(** * Agent Compiler Service: the configuration normalizer and the service factory

    A shallow embedding of [src/lib/compiler/agent-compiler-interface.ts]:

    - [convertUIConfigToPluginConfig], the function that turns the loosely
      typed UI configuration into an [AgentPluginConfig];
    - [createAgentCompilerService], the factory that prepares the output
      directory, checks the toolchain and conditionally installs it.

    The raw input has TypeScript type [unknown]; it is modelled as a JSON-like
    JavaScript value and the accesses the code performs on it follow the
    dynamic semantics of JavaScript (truthiness, reading a property of a
    primitive, [TypeError] on [null]/[undefined]).  [uuidv4] is a draw from an
    explicit identifier source; [JSON.stringify] and [Number.prototype.toString]
    are built-ins of the host and are taken as an interface. *)

From Stdlib Require Import String Ascii List Bool Arith ZArith Lia.
From Stdlib Require Import DecimalString DecimalNat.
Import ListNotations.
Local Open Scope string_scope.

Set Implicit Arguments.

(* ================================================================= *)
(** ** JavaScript values *)

(** A value as [JSON.parse] produces it, plus [undefined].  An object is the
    list of its own properties in insertion order; a key occurs once, and
    a lookup takes the first binding.  [number] is the host's number type. *)
#[warnings="-register-all"]
Inductive JsVal (number : Type) : Type :=
| JUndefined : JsVal number
| JNull : JsVal number
| JBool : bool -> JsVal number
| JNum : number -> JsVal number
| JStr : string -> JsVal number
| JArr : list (JsVal number) -> JsVal number
| JObj : list (string * JsVal number) -> JsVal number.

Arguments JUndefined {number}.
Arguments JNull {number}.
Arguments JBool {number} _.
Arguments JNum {number} _.
Arguments JStr {number} _.
Arguments JArr {number} _.
Arguments JObj {number} _.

== == ==

Task to carry out. Transcribe each line of the data above, unaltered, from the one where "primitive, [TypeError] on" appears to the one where "are built-ins of" appears, inclusive of both.

Response area.
    primitive, [TypeError] on [null]/[undefined]).  [uuidv4] is a draw from an
    explicit identifier source; [JSON.stringify] and [Number.prototype.toString]
    are built-ins of the host and are taken as an interface. *)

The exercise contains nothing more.